Le général Tom Pouce à Québec [juillet 1848]

Extrait du Canadien, 24 juillet 1848

Le général Tom Pouce n’était pas un militaire, mais plutôt un artiste de à scène. De son vrai nom Charles Sherwood Stratton, Tom Pouce né en 1838 à Bridgeport, Connecticut. En 1848, il était à Québec pour faire démonstration de ses talents de chanteur, d’acrobate et d’imitateur. C’était un nain. Selon l’affiche de son spectacle, il mesurait 28 pouces de hauteur.

Pour inciter les gens à aller voir le spectacle, on a bien sûr publié dans les journaux des publicités, comme celle que l’on voit ci-contre.

Tom Pouce a même fait une apparition dans les bureaux du journal Le Canadien. Voici ce que cela a donné:

Extrait du Canadien, 26 juillet 1848

LE GENERAL TOM POUCE

Les rédacteurs de journaux jouissent, nous l’avons déjà dit, de quelques privilèges qui, heureusement, viennent les consoler de leur ingrate vocation. Hier matin, comme nous étions gravement assis sur notre fauteuil éditorial, méditant sur les tristes vicissitudes que la politique doit aux ambitions personnelles de ceux la veulent diriger, sur la réforme électorale, sur les chiffres de certains journaux et sur mille autres sujets aussi peu récréatifs, nous vîmes entrer un monsieur portant un petit paquet, enveloppé d’un foulard, qu’il posa par terre. Nous n’y portâmes pas d’abord grande attention, attendant que l’étranger nous eût expliqué l’objet de sa visite. Il nous annonça alors l’arrivée du général TOM POUCE que nous ne suppositions pas alors si près de nous, et que nous fûmes fort surpris de voir sortir de dessous le mouchoir de poche, vêtu de noir avec la dernière élégance, tout botté, jabotté, couvert de bijoux et sautillant, tournant sur les talons comme un merveilleux du bois de Boulogne. Tom Pouce, qui s’introduisit lui-même, est certainement l’un des plus grands phénomènes d’exiguité qu’on ait vus à Québec et probablement dans le monde entier.
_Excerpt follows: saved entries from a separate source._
(* ===== verification/Resolution.v ===== *)
(** * Messages held back

    [internal/local_state/inbound_resolution_backlog.rs]: an inbound message is filed under the
    conversation of the persona its peer's DID is bound to; while that is unknown, or its
    identity on the wire conflicts with a stored message, it is held back, and it is stored
    when the peer's handle is projected. The clocks are arguments. *)

From S2P Require Import Prelude RustStr ImError Decimal Store SyncStore Outbox Wire Lanes ReadState ReadBind ReadIds ReadWire Persona Peers PeerProject Summaries Mentions Messages.
Local Open Scope Z_scope.

Record BacklogSource := mkSource {
  bs_event_id : string;
  bs_event_seq : string;
  bs_event_type : string }.
Record RemoteMessageIngestOutcome := mkIngest {
  ig_stored : Z;
  ig_backlogged : Z;
  ig_probes_resolved : Z;
  ig_resolution_backlogged : Z;
  ig_conflict_backlogged : Z }.
Definition with_backlog t (s : PeerDb) : PeerDb :=
  mkPeerDb (px_read s) (px_personas s) (px_identifiers s) (px_routes s) (px_registry s) (px_profiles s)
    (px_edges s) (px_contacts s) (px_members s) (px_groups s) (px_summaries s) t (px_did_history s).
(* ===== verification/CatchUp.v ===== *)
(** * Catching up a thread

    [sync_thread_after] of [internal/message_runtime/sync.rs] with the statements of
    [internal/local_state/messages.rs] and [inbound_resolution_backlog.rs] it uses: where the
    store has a gap, one page of [sync.thread_after] from there, its checks, and its
    ingestion, after which the empty rows the page accounts for are complete.

    A message of a page is the record it is stored as. What [message_runtime/read.rs] and
    [local_projection.rs] make of a page is the class [ThreadPages]; the content types of
    encrypted direct messages belong to the [anp] crate.

    The claims: a page lies behind the place it was asked from, which is before every gap of
    the thread; the empty rows it accounts for become complete; a gap the service does not
    fill keeps every later page out of reach. *)

From S2P Require Import Prelude RustStr ImError Effects Decimal Store SyncStore Outbox Wire Lanes ReadState ReadBind ReadIds ReadProps ReadWire Persona PersonaProps Peers PeerProps PeerProject PeerCheck PeerClaims Summaries SummaryProps SummaryRebuild SummaryClaims Mentions Messages MessageProps MessageClaims Resolution ResolutionProps ResolutionClaims.
Local Open Scope Z_scope.

(** ** The gaps of a thread *)

Record CatchUpHydrationProof := mkProof {
  cp_owner : string;
  cp_owner_did : string;
  cp_thread : ThreadRef;
  cp_after : Z;
  cp_through : Z;
  cp_exhausted : bool }.
Record CatchUpCursor := mkCatchUpCursor {
  cc_default_after : option Z;
  cc_gap_after : option Z }.
Definition no_cursor : CatchUpCursor := mkCatchUpCursor None None.

Definition thread_row (owner : string) (conversation_ids : list string) (m : MessageRow) : bool :=
  bool_decide (mg_owner_identity_id m = owner) && bool_decide (conversation_of m ∈ conversation_ids).
(** [CASE WHEN hydration_state <> 'hydrated' THEN COALESCE(server_seq, 0) END] *)
Definition gap_seq (m : MessageRow) : option Z :=
  if bool_decide (mg_hydration_state m = "hydrated"%string) then None
  else Some (default 0 (mg_server_seq m)).
Definition min_some (l : list Z) : option Z :=
  match l with [] => None | x :: l => Some (fold_left Z.min l x) end.
Definition has_place (m : MessageRow) : bool :=
  bool_decide (is_Some (mg_server_seq m)) || negb (bool_decide (mg_hydration_state m = "hydrated"%string)).

Section catch_up_store.
Context `{ThreadIndex}.
Implicit Types (s : PeerDb).

Definition catch_up_server_seq_for_thread_ref s (owner owner_did : string) (thread : ThreadRef)
    : ImResult CatchUpCursor :=
  owner ← required "owner_identity_id" owner;
  conversation_ids ← conversation_ids_for_thread_ref (px_read s) owner owner_did thread;
  match conversation_ids with
  | [] => Ok no_cursor
  | _ =>
      let rows := select_where (λ m, thread_row owner conversation_ids m && has_place m) (messages_of s) in
      let gap_after := (λ seq, Z.max 0 (i64_saturating_sub seq 1)) <$> min_some (omap gap_seq rows) in
      Ok (mkCatchUpCursor (coalesce gap_after (max_seq rows)) gap_after)
  end.

Definition set_hydrated (m : MessageRow) : MessageRow :=
  mkMessageRow (mg_owner_identity_id m) (mg_msg_id m) (mg_conversation_id m) (mg_thread_id m)
    (mg_wire_thread_kind m) "hydrated" (mg_owner_did m) (mg_sender_did m) (mg_group_did m)
    (mg_direction m) (mg_server_seq m) (mg_is_e2ee m) (mg_metadata m) (mg_sent_at m) (mg_stored_at m)
    (mg_is_read m) (mg_group_id m) (mg_content_type m) (mg_receiver_did m) (mg_wire_thread_ref m)
    (mg_wire_resolution_state m) (mg_content m) (mg_title m) (mg_sender_name m)
    (mg_mentions_current_user m) (mg_credential_name m).
Definition probe_row (owner : string) (conversation_ids : list string) (after : Z) (through : option Z)
    (m : MessageRow) : bool :=
  thread_row owner conversation_ids m && bool_decide (mg_hydration_state m = "legacy_probe"%string)
  && match mg_server_seq m with
     | Some seq => (after <? seq) && match through with Some last => seq <=? last | None => true end
     | None => false
     end.
Definition resolve_legacy_hydration_probes_for_thread_ref s (owner owner_did : string)
    (thread : ThreadRef) (after_server_seq through_server_seq : Z) (exhausted : bool)
    : ImResult (Z * PeerDb) :=
  owner ← required "owner_identity_id" owner;
  if negb exhausted && (through_server_seq <=? after_server_seq) then Ok (0, s)
  else
    conversation_ids ← conversation_ids_for_thread_ref (px_read s) owner owner_did thread;
    match conversation_ids with
    | [] => Ok (0, s)
    | _ =>
        let probe := probe_row owner conversation_ids after_server_seq
                       (if exhausted then None else Some through_server_seq) in
        Ok (Z.of_nat (count_where probe (messages_of s)),
            on_messages (update_where probe set_hydrated (messages_of s)) s)
    end.
End catch_up_store.

(** ** The request *)

Record SyncThreadAfterRequest := mkAfterRequest {
  aq_thread : ThreadRef;
  aq_after_server_seq : option string;
  aq_limit : option Z }.
Record SyncThreadAfterResult := mkAfterResult {
  ar_messages : list MessageRecord;
  ar_next_after_server_seq : option string;
  ar_has_more : bool;
  ar_warnings : list string }.
Record SyncThreadAfterInput := mkAfterInput {
  ai_request : SyncThreadAfterRequest;
  ai_resolved_peer_did : option string;
  ai_peer_scope : option DirectPeerScope }.

Definition sync_thread_after_limit (limit : option Z) : ImResult Z :=
  let limit := default 100 limit in
  if limit =? 0 then Err (invalid_input (Some "limit"%string) "limit must be greater than zero")
  else if 500 <? limit then
    Err (invalid_input (Some "limit"%string) "sync.thread_after limit must be less than or equal to 500")
  else Ok limit.
Definition parse_after_server_seq (value : string) : ImResult Z :=
  let invalid := Err (invalid_input (Some "after_server_seq"%string)
    ("after_server_seq must be a non-negative decimal string: " +:+ debug_str value)) in
  match parse_decimal_seq value with
  | Ok seq => if seq <=? i64_max then Ok seq else invalid
  | Err _ => invalid
  end.
Definition explicit_after_server_seq (value : option string) : ImResult (option Z) :=
  match value with
  | None => Ok None
  | Some value => seq ← parse_after_server_seq value; Ok (Some seq)
  end.
Definition effective_after_server_seq (requested : option Z) (local : CatchUpCursor) : Z :=
  match requested, cc_gap_after local with
  | Some requested, Some gap_after => Z.min requested gap_after
  | Some requested, None => requested
  | None, _ => default 0 (cc_default_after local)
  end.

(** ** The page *)

Definition sync_invalid_page {A} (message : string) : ImResult A :=
  Err (sync_error "sync.invalid_page" message).
Definition or_page {A} (o : option A) (message : string) : ImResult A :=
  ok_or o (sync_error "sync.invalid_page" message).

Class PlainContent := { is_direct_e2ee_wire_content_type : string → bool }.

Definition wire_text (message : Value) (field : string) : string :=
  trim (default EmptyString (vget message field ≫= as_str)).
Definition is_null (v : Value) : bool := match v with VNull => true | _ => false end.
Definition is_ordinary `{PlainContent} (thread_kind : string) (message : Value) : bool :=
  let security_profile := wire_text message "security_profile" in
  if contains security_profile "e2ee" || contains security_profile "mls"
     || is_direct_e2ee_wire_content_type (wire_text message "content_type") then false
  else if negb (is_empty security_profile)
          && negb (bool_decide (security_profile = "transport-protected"%string)) then false
  else if bool_decide (thread_kind = "group"%string) then
    let method := wire_text message "subject_method" in
    is_empty method || bool_decide (method = "group.send"%string)
  else
    forallb (λ field, match vget message field with Some v => is_null v | None => true end)
      ["sender_device_id"; "recipient_device_id"; "target_device_id"]%string.
Fixpoint set_field (key : string) (value : Value) (m : list (string * Value)) : list (string * Value) :=
  match m with
  | [] => []
  | (k, v) :: m => if bool_decide (k = key) then (k, value) :: m else (k, v) :: set_field key value m
  end.
(** The page with its ordinary messages, and how many others it had. *)
Definition retain_ordinary_plain_wire_messages `{PlainContent} (raw : Value) (thread_kind : string)
    : Value * Z :=
  match raw, vget raw "messages" ≫= as_array with
  | VObject m, Some messages =>
      let kept := select_where (is_ordinary thread_kind) messages in
      (VObject (set_field "messages" (VArray kept) m),
       Z.of_nat (length messages - length kept))
  | _, _ => (raw, 0)
  end.

Definition string_from_object (m : list (string * Value)) (key : string) : option string :=
  trimmed_nonempty (assoc key m ≫= as_str).
Definition decimal_i64_from_object (m : list (string * Value)) (key : string) : option Z :=
  assoc key m ≫= λ value,
  match value with
  | VNumber _ => as_i64 value
  | VString text =>
      match parse_decimal_seq text with
      | Ok seq => if seq <=? i64_max then Some seq else None
      | Err _ => None
      end
  | _ => None
  end.

Record ThreadAfterPageContract := mkContract { pc_next_after : Z; pc_has_more : bool }.

Definition check_wire_message (after_server_seq previous : Z) (item : Value) : ImResult Z :=
  message ← or_page (as_object item) "sync.thread_after message must be an object";
  _ ← or_page (coalesce (string_from_object message "id")
                 (coalesce (string_from_object message "message_id") (string_from_object message "msg_id")))
        "sync.thread_after message id is required";
  server_seq ← or_page (coalesce (decimal_i64_from_object message "server_seq")
                          (decimal_i64_from_object message "group_event_seq"))
                 "sync.thread_after message missing thread-local server_seq";
  if server_seq <=? after_server_seq then
    sync_invalid_page "sync.thread_after returned a message at or before after_server_seq"
  else if server_seq <? previous then
    sync_invalid_page "sync.thread_after messages must be ordered by server_seq ascending"
  else Ok server_seq.
Definition validate_thread_after_wire_page (raw : Value) (after_server_seq limit discarded : Z)
    : ImResult ThreadAfterPageContract :=
  m ← or_page (as_object raw) "sync.thread_after response must be an object";
  messages ← or_page (assoc "messages" m ≫= as_array) "sync.thread_after messages must be an array";
  if limit <? Z.of_nat (length messages) + discarded then
    sync_invalid_page "sync.thread_after returned more messages than requested"
  else
    last ← try_fold (check_wire_message after_server_seq) after_server_seq messages;
    next ← or_page (assoc "next_after_server_seq" m ≫= as_str)
             "sync.thread_after next_after_server_seq must be a decimal string";
    next ← parse_after_server_seq next;
    if (next <? last) || ((discarded =? 0) && negb (next =? last)) then
      sync_invalid_page "sync.thread_after next_after_server_seq does not match the scanned page"
    else
      has_more ← or_page (assoc "has_more" m ≫= as_bool) "sync.thread_after has_more must be a boolean";
      if has_more && (next <=? after_server_seq) then
        sync_invalid_page "sync.thread_after has_more page made no cursor progress"
      else Ok (mkContract next has_more).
Parfaitement proportionné, doué de manières enjouées, parlant anglais et français, comprenant l’espagnol, chant, dansant, exécutant plusieurs scènes mimiques avec beaucoup d’aplomb et de finesse, il finit par vous faire croire qu’il est de taille ordinaire, et l’illusion ne finit que lorsque, replacé à terre, vous le voyez fuir entre les bancs où vous le perdez de vue et sous lesquels il s’échappe se baissant un peu. Tom Pouce est depuis hier le  lion à la mode; la foule s’est portée de plus en plus nombreuse à ses trois séances, et chose unique, tout le monde en sortant déclare que les promesses de l’affiche sont fort au-dessous de la réalité.
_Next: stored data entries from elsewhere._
Record SyncDeltaApplyEvent := mkApplyEvent {
  dv_event_id : string;
  dv_event_seq : string;
  dv_event_type : string;
  dv_messages : list MessageRecord;
  dv_groups : list GroupRecord }.
Record SyncDeltaApplyInput := mkApplyInput {
  dn_owner_identity_id : string;
  dn_owner_did : string;
  dn_sync_subject_id : string;
  dn_events : list SyncDeltaApplyEvent;
  dn_next_event_seq : string;
  dn_metadata_json : option string }.
Record SyncDeltaInvalidation := mkInvalidation {
  iv_owner_identity_id : string;
  iv_owner_did : string;
  iv_reason : string;
  iv_checkpoint_event_seq : string;
  iv_conversation_ids : list string;
  iv_thread_ids : list string;
  iv_group_ids : list string;
  iv_group_dids : list string }.
Record SyncDeltaApplyOutcome := mkApplyOutcome {
  ao_applied_events : Z;
  ao_backlogged_messages : Z;
  ao_last_applied_event_seq : string;
  ao_invalidation : SyncDeltaInvalidation }.

(** A row of [sync_state] of the global scope. *)
Record GlobalCheckpoint := mkCheckpoint {
  gc_owner : string;
  gc_sync_subject_id : string;
  gc_event_seq : string;
  gc_updated_at : string;
  gc_metadata_json : option string }.
Record DeltaDb := mkDeltaDb {
  dd_store : MessageDb;
  dd_checkpoints : list GlobalCheckpoint }.
(** The texts of the time the statements write. *)
Record DeltaClock := mkDeltaClock {
  dk_backlog : string;
  dk_message : string;
  dk_group : string;
  dk_checkpoint : string }.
Tom Pouce par Matthew B. Brady [entre 1844 et 1860] Source: Library of Congress

Il n’est plus possible de sortir sans être accosté par quelqu’un de ses admirateurs et surtout de ses admiratrices qui vous demandent: Avez-vous vu Tom Pouce ? Tom Pouce a remplacé fort à propos pour quelques jours dans la conversation, la température, la réforme électorale, les discussions sur l’annexion, la conduite des membres du parlement et autres sujets pleins d’actualité mais devenus fatigants. Tom Pouce est le plus petit des grands. A coup sûr, il est à présent le plus aimable.

Le 28 juillet, on ajoute dans le Canadien

Charles Sherwood Stratton, aka General Tom Thumb, daguerréotype vers 1848. Source: Wikipédia et Metropolitan Museum of Art

Que ceux qui veulent voir ce phénomène d’exiguité se hâtent donc de profiter des courts instants  que le spirituel petit Poucet doit passer parmi nous. Il est d’autant plus curieux de voir une telle intelligence dans un si petit être, qu’on voit tant de gros personnages en avoir si peu.